> [DATA FOR THIS TASK]:
Module BeginRemove.
Inductive t : Type :=
| Start (l : RemoveLease)
| Join (w : AttachWaiter)
| Absent
| SessionStopped.
End BeginRemove.

Module MemberRuntimeSnapshot.
Inductive t : Type :=
| Absent
| Attaching (operation_id : N)
| Ready
| Failed (operation_id : N) (failure : MemberRuntimeFailure)
| Removing (operation_id : N)
| SessionStopped.
End MemberRuntimeSnapshot.

Module MemberRuntimeEntry.
Inductive t : Type :=
| Attaching (operation_id : N) (outcome_tx : nat)
| Ready
| Failed (operation_id : N) (failure : MemberRuntimeFailure) (outcome_tx : nat)
| Removing (operation_id : N) (outcome_tx : nat).
End MemberRuntimeEntry.

Record MemberRuntimeRegistry : Type := mkRegistry {
  session_generation : string;
  op_counter : N;
  entries : gmap string MemberRuntimeEntry.t;
  stopped : bool;
  channels : list AttachSignal.t;
}.

Definition MemberRuntimeRegistry_new (generation : string) : MemberRuntimeRegistry :=
  mkRegistry generation 1 ∅ false [].

(** ** Effects *)

Definition set_entry (agent : string) (e : MemberRuntimeEntry.t) (r : MemberRuntimeRegistry) :=
  mkRegistry (session_generation r) (op_counter r) (<[agent := e]> (entries r)) (stopped r) (channels r).
Definition drop_entry (agent : string) (r : MemberRuntimeRegistry) :=
  mkRegistry (session_generation r) (op_counter r) (delete agent (entries r)) (stopped r) (channels r).

(** [watch::channel(Pending)] and [Sender::send_replace]. *)
Definition watch_channel (r : MemberRuntimeRegistry) : nat * MemberRuntimeRegistry :=
  (length (channels r),
   mkRegistry (session_generation r) (op_counter r) (entries r) (stopped r)
     (channels r ++ [AttachSignal.Pending])).
Definition send_replace (tx : nat) (o : AttachOutcome.t) (r : MemberRuntimeRegistry) :=
  mkRegistry (session_generation r) (op_counter r) (entries r) (stopped r)
    (<[tx := AttachSignal.Terminal o]> (channels r)).

(** [AtomicU64::fetch_add] wraps. *)
Definition next_operation_id (r : MemberRuntimeRegistry) : N * MemberRuntimeRegistry :=
  (op_counter r,
   mkRegistry (session_generation r) ((op_counter r + 1) mod (u64_max + 1))%N (entries r)
     (stopped r) (channels r)).

(** ** Operations *)

(** The arm shared by [reserve_attach] and [reserve_repair]: a fresh operation
    with a channel of its own takes the entry over. *)
Definition start_attach (agent : string) (r : MemberRuntimeRegistry)
    : ReserveAttach.t * MemberRuntimeRegistry :=
  let '(op, r) := next_operation_id r in
  let '(ch, r) := watch_channel r in
  (ReserveAttach.Start (mkAttachLease (session_generation r) agent (mkAttachWaiter op ch)),
   set_entry agent (MemberRuntimeEntry.Attaching op ch) r).

Definition reserve_attach (agent : string) (retry_failed : bool) (r : MemberRuntimeRegistry)
    : ReserveAttach.t * MemberRuntimeRegistry :=
  if stopped r then (ReserveAttach.SessionStopped, r)
  else
    match entries r !! agent with
    | Some (MemberRuntimeEntry.Attaching op tx) => (ReserveAttach.Join (mkAttachWaiter op tx), r)
    | Some MemberRuntimeEntry.Ready => (ReserveAttach.AlreadyReady, r)
    | Some (MemberRuntimeEntry.Failed op _ tx) =>
        if negb retry_failed then (ReserveAttach.Join (mkAttachWaiter op tx), r)
        else start_attach agent r
    | Some (MemberRuntimeEntry.Removing op tx) => (ReserveAttach.Removing (mkAttachWaiter op tx), r)
    | None => start_attach agent r
    end.

Definition reserve_repair (agent : string) (r : MemberRuntimeRegistry)
    : ReserveAttach.t * MemberRuntimeRegistry :=
  if stopped r then (ReserveAttach.SessionStopped, r)
  else
    match entries r !! agent with
    | Some (MemberRuntimeEntry.Attaching op tx) => (ReserveAttach.Join (mkAttachWaiter op tx), r)
    | Some MemberRuntimeEntry.Ready => start_attach agent r
    | Some (MemberRuntimeEntry.Failed op _ tx) => (ReserveAttach.Join (mkAttachWaiter op tx), r)
    | Some (MemberRuntimeEntry.Removing op tx) => (ReserveAttach.Removing (mkAttachWaiter op tx), r)
    | None => start_attach agent r
    end.

(** The channel of the attach a lease owns, if it still owns it. *)
Definition attach_channel (l : AttachLease) (r : MemberRuntimeRegistry) : option nat :=
  match entries r !! lease_agent_id l with
  | Some (MemberRuntimeEntry.Attaching op tx) =>
      if (op =? lease_operation_id l)%N then Some tx else None
  | _ => None
  end.

Definition owns_attach (l : AttachLease) (r : MemberRuntimeRegistry) : bool :=
  if negb (bool_decide (lease_generation l = session_generation r)) || stopped r then false
  else match attach_channel l r with Some _ => true | None => false end.

Definition commit_ready (l : AttachLease) (r : MemberRuntimeRegistry) : bool * MemberRuntimeRegistry :=
  if negb (bool_decide (lease_generation l = session_generation r)) then (false, r)
  else if stopped r then (false, r)
  else
    match attach_channel l r with
    | Some tx =>
        (true, send_replace tx AttachOutcome.Ready
                 (set_entry (lease_agent_id l) MemberRuntimeEntry.Ready r))
    | None => (false, r)
    end.

Definition commit_failed (l : AttachLease) (failure : MemberRuntimeFailure) (r : MemberRuntimeRegistry)
    : bool * MemberRuntimeRegistry :=
  if negb (bool_decide (lease_generation l = session_generation r)) then (false, r)
  else if stopped r then (false, r)
  else
    match attach_channel l r with
    | Some tx =>
        (true, send_replace tx (AttachOutcome.Failed failure)
                 (set_entry (lease_agent_id l)
                   (MemberRuntimeEntry.Failed (lease_operation_id l) failure tx) r))
    | None => (false, r)
    end.

(** A removal takes the entry over; the attach it interrupts is told last. *)
Definition start_remove (agent : string) (cancelled : option nat) (r : MemberRuntimeRegistry)
    : BeginRemove.t * MemberRuntimeRegistry :=
  let r := drop_entry agent r in
  let '(op, r) := next_operation_id r in
  let '(ch, r) := watch_channel r in
  let r := set_entry agent (MemberRuntimeEntry.Removing op ch) r in
  (BeginRemove.Start (mkRemoveLease (session_generation r) agent op),
   match cancelled with Some tx => send_replace tx AttachOutcome.Removed r | None => r end).

Definition begin_remove (agent : string) (r : MemberRuntimeRegistry)
    : BeginRemove.t * MemberRuntimeRegistry :=
  if stopped r then (BeginRemove.SessionStopped, r)
  else
    match entries r !! agent with
    | Some (MemberRuntimeEntry.Removing op tx) => (BeginRemove.Join (mkAttachWaiter op tx), r)
    | Some (MemberRuntimeEntry.Attaching _ tx) => start_remove agent (Some tx) r
    | Some (MemberRuntimeEntry.Failed _ _ _) => start_remove agent None r
    | Some MemberRuntimeEntry.Ready => start_remove agent None r
    | None => (BeginRemove.Absent, r)
    end.

Definition remove_channel (l : RemoveLease) (r : MemberRuntimeRegistry) : option nat :=
  match entries r !! remove_agent_id l with
  | Some (MemberRuntimeEntry.Removing op tx) =>
      if (op =? remove_operation_id l)%N then Some tx else None
  | _ => None
  end.

Definition finish_remove (l : RemoveLease) (r : MemberRuntimeRegistry) : bool * MemberRuntimeRegistry :=
  if negb (bool_decide (remove_generation l = session_generation r)) then (false, r)
  else if stopped r then (false, r)
  else
    match remove_channel l r with
    | Some tx => (true, send_replace tx AttachOutcome.Removed (drop_entry (remove_agent_id l) r))
    | None => (false, r)
    end.

Definition restore_attach_required_after_remove_persist_error (l : RemoveLease)
    (failure : MemberRuntimeFailure) (r : MemberRuntimeRegistry) : bool * MemberRuntimeRegistry :=
  if negb (bool_decide (remove_generation l = session_generation r)) then (false, r)
  else if stopped r then (false, r)
  else
    match remove_channel l r with
    | Some tx =>
        (true, send_replace tx (AttachOutcome.Failed failure)
                 (set_entry (remove_agent_id l)
                   (MemberRuntimeEntry.Failed (remove_operation_id l) failure tx) r))
    | None => (false, r)
    end.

> [REQUIRED WORK]:
Word for word, repeat the data from its first line through the line with "Record MemberRuntimeRegistry : Type", including both of those lines and no others.

> [WORKED SOLUTION]:
Module BeginRemove.
Inductive t : Type :=
| Start (l : RemoveLease)
| Join (w : AttachWaiter)
| Absent
| SessionStopped.
End BeginRemove.

Module MemberRuntimeSnapshot.
Inductive t : Type :=
| Absent
| Attaching (operation_id : N)
| Ready
| Failed (operation_id : N) (failure : MemberRuntimeFailure)
| Removing (operation_id : N)
| SessionStopped.
End MemberRuntimeSnapshot.

Module MemberRuntimeEntry.
Inductive t : Type :=
| Attaching (operation_id : N) (outcome_tx : nat)
| Ready
| Failed (operation_id : N) (failure : MemberRuntimeFailure) (outcome_tx : nat)
| Removing (operation_id : N) (outcome_tx : nat).
End MemberRuntimeEntry.

Record MemberRuntimeRegistry : Type := mkRegistry {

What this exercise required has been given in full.